The prevalence of the CNS neoplasms is 1.3 per 10,000 in Western countries.
Approximately 60% are gliomas, and half of these are glioblastoma multiforme, which
is the most aggressive form of these tumors (1,2). Established treatments for malignant
glioma (MG) are surgery, radiotherapy, and chemotherapy. Surgery has a major role in the
management of gliomas, but its outcome is often compromised due to a close proximity
of vital anatomical structures and the lack of a defined tumor edge in the brain tissue.
Radiotherapy is given post-operatively or as the primary treatment in case of a non-
resectable tumor. Normal tissues in the CNS can tolerate up to 60 Gy of radiation.
However, this may be below the threshold required to kill MG cells, and the risk of
residual tumors is high. Chemotherapy is most commonly given post-operatively and/or
combined with radiotherapy. Its goal is mainly to control the tumor growth and maintain
satisfactory performance for patients as long as possible. The combination of procarbazine,
lomustine, and vincristine (PCV) (3,4), and temozolomide (5) have demonstrated a
significant prolongation in survival. Generally, no curative treatment for MG exists and
long-term control is rarely achieved with current therapy. Established therapies have
improved the quality of life and resulted in 3-9 mo prolongation in median survival, which
currently is w12 mo after initial diagnosis (6). To further improve the prognosis of patients with MG, the development of new
treatment modalities has been continuous. After promising results achieved in pre-clinical
studies, great expectations were set on gene therapy. The first approach, using either
retrovirus-or adenovirus-mediated Herpes simplex virus thymidine kinase (HSV-tk)

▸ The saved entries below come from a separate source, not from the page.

Definition RELATION_INFERENCE_PROMPT_text : pystr :=
  tpl "\n" ++
  tpl "Please re-analyze the text about \q{entity_name}\q and refer to " ++
  tpl "the following complete list of entities in the water " ++
  tpl "conservancy domain:\n" ++
  tpl "{all_entities_list}\n" ++
  tpl "\n" ++
  tpl "Identify and list all explicit or strongly implied " ++
  tpl "relationships between \q{entity_name}\q and other entities in " ++
  tpl "the master list. For each relationship, provide it in the " ++
  tpl "following JSON format:\n" ++
  tpl "`{{ \qtarget_entity_id\q: \q...\q, \qtarget_label\q: \q...\q, " ++
  tpl "\qrelationship_type\q: \q...\q }}`\n" ++
  tpl "\n" ++
  tpl "Focus on identifying relationship types such as:\n" ++
  tpl "- `uses_method`: Does it apply a certain mathematical method " ++
  tpl "(e.g., `OptimizationAlgorithm`, `LinearProgramming`)?\n" ++
  tpl "- `governed_by`: Is it constrained by a regulation or " ++
  tpl "technical standard (e.g., " ++
  tpl "`FloodDispatchPlanPreparationGuide`)?\n" ++
  tpl "- `mitigates`: Is it used to mitigate a natural phenomenon or " ++
  tpl "disaster (e.g., `Flood`, `Drought`)?\n" ++
  tpl "- `enables`: Does it support or enable a certain goal (e.g., " ++
  tpl "`HydropowerGeneration`, `Irrigation`)?\n" ++
  tpl "\n" ++
  tpl "Please ensure you only output high-confidence relationships " ++
  tpl "that are supported by the text.\n".

Definition FINAL_VALIDATION_PROMPT_text : pystr :=
  tpl "\n" ++
  tpl "You are a senior expert in water conservancy engineering. " ++
  tpl "Please review the following complete JSON data generated for " ++
  tpl "the entity \q{entity_name}\q. Evaluate its accuracy, logic, and " ++
  tpl "completeness within the professional context of water " ++
  tpl "conservancy engineering.\n" ++
  tpl "\n" ++
  tpl "- Is the classification correct?\n" ++
  tpl "- Are the attributes comprehensive and accurate?\n" ++
  tpl "- Are the relationships reasonable? For example, does the " ++
  tpl "relationship `uses_method: OptimizationAlgorithm` align with " ++
  tpl "engineering practice?\n" ++
  tpl "\n" ++
  tpl "If the data is completely correct, return it as is. If there " ++
  tpl "are any inaccuracies or omissions, please provide the " ++
  tpl "corrected, final version of the complete JSON.\n" ++
  tpl "\n" ++
  tpl "JSON_DATA:\n" ++
  tpl "{json_data}\n".

(** The text of a prompt, as [main.py] formats it. *)
Definition prompt_text `{Runtime} (p : prompt) : result pystr :=
  match p with
  | QUERY_AUGMENTATION_PROMPT entity_name =>
      py_format QUERY_AUGMENTATION_PROMPT_text
        [(utf8 "entity_name", entity_name)]
  | TYPING_AND_DEFINITION_PROMPT entity_name raw_text =>
      py_format TYPING_AND_DEFINITION_PROMPT_text
        [(utf8 "entity_name", entity_name); (utf8 "raw_text", raw_text)]
  | ATTRIBUTE_EXTRACTION_PROMPT entity_name entity_type =>
      py_format ATTRIBUTE_EXTRACTION_PROMPT_text
        [(utf8 "entity_name", entity_name);
         (utf8 "entity_type", format_value entity_type)]
  | RELATION_INFERENCE_PROMPT entity_name all_entities_list =>
      py_format RELATION_INFERENCE_PROMPT_text
        [(utf8 "entity_name", entity_name);
         (utf8 "all_entities_list", all_entities_list)]
  | FINAL_VALIDATION_PROMPT entity_name json_data =>
      py_format FINAL_VALIDATION_PROMPT_text
        [(utf8 "entity_name", entity_name); (utf8 "json_data", json_data)]
  end.

(** [json.dumps(v)] with the default options, which the simulated
    backend uses for its canned answers. *)
Class JsonDefault : Type := { json_dumps_default : pyval -> pystr }.

Module llm_api_module.

Definition QUERIES : pyval :=
  PList [ PStr (utf8 "水库调度 优化算法 应用");
          PStr (utf8 "reservoir scheduling optimization models");
          PStr (utf8 "水库调度 防洪兴利 联合调度");
          PStr (utf8 "水库调度 随机动态规划");
          PStr (utf8 "reservoir operation rules extraction") ].

Definition TYPING : pyval :=
  PDict (list_to_map
    [ (utf8 "entity_type",
        PDict (list_to_map
          [ (utf8 "primary_type", PStr (utf8 "DomainConcept"));
            (utf8 "sub_type", PStr (utf8 "EngineeringProcess")) ]));
      (utf8 "description",
        PStr (utf8 "这是由LLM生成的对'水库调度'的模拟描述。"));
      (utf8 "background_context",
        PStr (utf8 "这是由LLM生成的关于'水库调度'的模拟背景信息。")) ]).

Definition ATTRIBUTES : pyval :=
  PDict (list_to_map
    [ (utf8 "objectives",
        PList [PStr (utf8 "防洪"); PStr (utf8 "发电"); PStr (utf8 "灌溉")]);
      (utf8 "key_constraints",
        PList [PStr (utf8 "防洪限制水位"); PStr (utf8 "下游最小生态流量")]) ]).

Definition relation (target_entity_id target_label relationship_type : string)
    : pyval :=
  PDict (list_to_map
    [ (utf8 "target_entity_id", PStr (utf8 target_entity_id));
      (utf8 "target_label", PStr (utf8 target_label));
      (utf8 "relationship_type", PStr (utf8 relationship_type)) ]).

Definition RELATIONS : pyval :=
  PList [ relation "OptimizationAlgorithm" "优化算法" "uses_method";
          relation "FloodControlLawOfPRC" "中华人民共和国防洪法" "governed_by" ].

Definition PLACEHOLDER_LINE : pystr :=
  utf8 "--- [Placeholder] Sending prompt to LLM ---".

(** [get_llm_response]: the line it prints and the string it returns. *)
Definition get_llm_response `{JsonDefault} (prompt : pystr) : pystr * pystr :=
  (PLACEHOLDER_LINE,
   if contains prompt
        (utf8 "generate 5 specific and technical search engine queries")
   then json_dumps_default QUERIES
   else if contains prompt (utf8 "Classification")
           && contains prompt (utf8 "Definition")
   then json_dumps_default TYPING
   else if contains prompt (utf8 "extract its key structured attributes")
   then json_dumps_default ATTRIBUTES
   else if contains prompt (utf8 "re-analyze the text about")
   then json_dumps_default RELATIONS
   else if contains prompt (utf8 "You are a senior expert")
   then
     let start_index := find prompt (utf8 "{") in
     let end_index := (rfind prompt (utf8 "}") + 1)%Z in
     slice prompt start_index end_index
   else utf8 "{}").

End llm_api_module.

(** The stage a prompt belongs to decides which markers the simulated
    backend tests before it reaches the branch meant for that stage. *)
Definition earlier_branches_miss (p : prompt) (text : pystr) : Prop :=
  let query :=
    contains text
      (utf8 "generate 5 specific and technical search engine queries") in
  let typing :=
    contains text (utf8 "Classification")
    && contains text (utf8 "Definition") in
  let attribute :=
    contains text (utf8 "extract its key structured attributes") in
  let relation := contains text (utf8 "re-analyze the text about") in
  match p with
  | QUERY_AUGMENTATION_PROMPT _ => True
  | TYPING_AND_DEFINITION_PROMPT _ _ => query = false
  | ATTRIBUTE_EXTRACTION_PROMPT _ _ => query = false ∧ typing = false
  | RELATION_INFERENCE_PROMPT _ _ =>
      query = false ∧ typing = false ∧ attribute = false
  | FINAL_VALIDATION_PROMPT _ _ =>
      query = false ∧ typing = false ∧ attribute = false ∧ relation = false
  end.

(** The answer the simulated backend keeps for a stage; the last stage
    has none, its answer is cut out of the prompt. *)
Definition canned_answer (p : prompt) : option pyval :=
  match p with
  | QUERY_AUGMENTATION_PROMPT _ => Some llm_api_module.QUERIES
  | TYPING_AND_DEFINITION_PROMPT _ _ => Some llm_api_module.TYPING
  | ATTRIBUTE_EXTRACTION_PROMPT _ _ => Some llm_api_module.ATTRIBUTES
  | RELATION_INFERENCE_PROMPT _ _ => Some llm_api_module.RELATIONS
  | FINAL_VALIDATION_PROMPT _ _ => None
  end.

(** The texts [main.py] puts into the fields of a prompt. *)
Definition prompt_fields `{Runtime} (p : prompt) : list pystr :=
  match p with
  | QUERY_AUGMENTATION_PROMPT entity_name => [entity_name]
  | TYPING_AND_DEFINITION_PROMPT entity_name raw_text =>
      [entity_name; raw_text]
  | ATTRIBUTE_EXTRACTION_PROMPT entity_name entity_type =>
      [entity_name; format_value entity_type]
  | RELATION_INFERENCE_PROMPT entity_name all_entities_list =>
      [entity_name; all_entities_list]
  | FINAL_VALIDATION_PROMPT entity_name json_data =>
      [entity_name; json_data]
  end.

(** A text between an opening and a closing brace, as [json.dumps]
    writes a mapping. *)
Definition braced (body : pystr) : pystr := utf8 "{" ++ body ++ utf8 "}".

Definition demo_json_default : JsonDefault :=
  {| json_dumps_default := Demo.dumps_table None |}.

(** The part of a template between two positions. *)
Abbreviation seg t a b := (take (b - a)%nat (drop a%nat t)).

(** * Properties *)

(** ** Strings *)

Example utf8_zhonglibao :
  utf8 "重力坝" = [0x91CD; 0x529B; 0x575D].
Proof. reflexivity. Qed.

Example utf8_ascii : utf8 "a-b" = [97; 45; 98].
Proof. reflexivity. Qed.

Example split_example :
  split (utf8 "  zhong li	ba ") = [utf8 "zhong"; utf8 "li"; utf8 "ba"].
Proof. reflexivity. Qed.

Example strip_example : strip (utf8 "  a b  ") = utf8 "a b".
Proof. reflexivity. Qed.

Example SOURCE_FILENAME_value : SOURCE_FILENAME = utf8 "大渡河知识实体.xlsx".
Proof. reflexivity. Qed.


Lemma lstrip_all_space (s : pystr) :
  Forall (λ c, isspace c = true) s → lstrip s = [].
Proof.
  induction 1 as [|c rest Hc _ IH]; simpl; [done |]. by rewrite Hc.
Qed.

Lemma lstrip_nil_inv (s : pystr) :
  lstrip s = [] → Forall (λ c, isspace c = true) s.
Proof.
  induction s as [|c rest IH]; simpl; [constructor |].
  destruct (isspace c) eqn:Hc; [|done]. intros Hrest. constructor; auto.
Qed.

Lemma lstrip_head (s : pystr) c rest :
  lstrip s = c :: rest → isspace c = false.
Proof.
  induction s as [|x s' IH]; simpl; [done |].
  destruct (isspace x) eqn:Hx; [done |]. congruence.
Qed.

(** [s.strip()] is empty exactly when [s] is made of whitespace only. *)
Lemma strip_nil_iff (s : pystr) :
  strip s = [] ↔ Forall (λ c, isspace c = true) s.
Proof.
  unfold strip, rstrip. split.
  - intros Hs. apply lstrip_nil_inv.
    apply (f_equal (@rev N)) in Hs. rewrite rev_involutive in Hs. simpl in Hs.
    apply lstrip_nil_inv, Forall_rev in Hs. rewrite rev_involutive in Hs.
    destruct (lstrip s) as [|c rest] eqn:E; [done |].
    apply lstrip_head in E. apply Forall_cons in Hs as [Hc _]. congruence.
  - intros Hs. by rewrite (lstrip_all_space s Hs).
Qed.

(** ** The identifier and the assembled record *)

Ltac key_neq :=
  let E := fresh in intros E; vm_compute in E; discriminate E.

Section UtilsFacts.
Context `{Runtime}.

Lemma remove_non_alnum_spec (s : pystr) :
  Forall (λ c, is_alnum_ascii c = true) (remove_non_alnum s).
Proof.
  unfold remove_non_alnum. apply Forall_forall. intros c Hc.
  by apply list_elem_of_filter in Hc as [Hc _].
Qed.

gene therapy, entered into clinical trials in the 1990s, and thus far it has been the most
commonly used application. The delivery of the HSV-tk gene has been performed by using
either stereotactic intratumoral injections or intraoperative injections into the wound bed.
In recent years, adenoviruses (Ad) have become the most popular gene transfer vector, and
a few of the studies using adenovirus-mediated HSV-tk gene therapy (Ad.HSV-tk) have
shown significant efficiency in clinical use.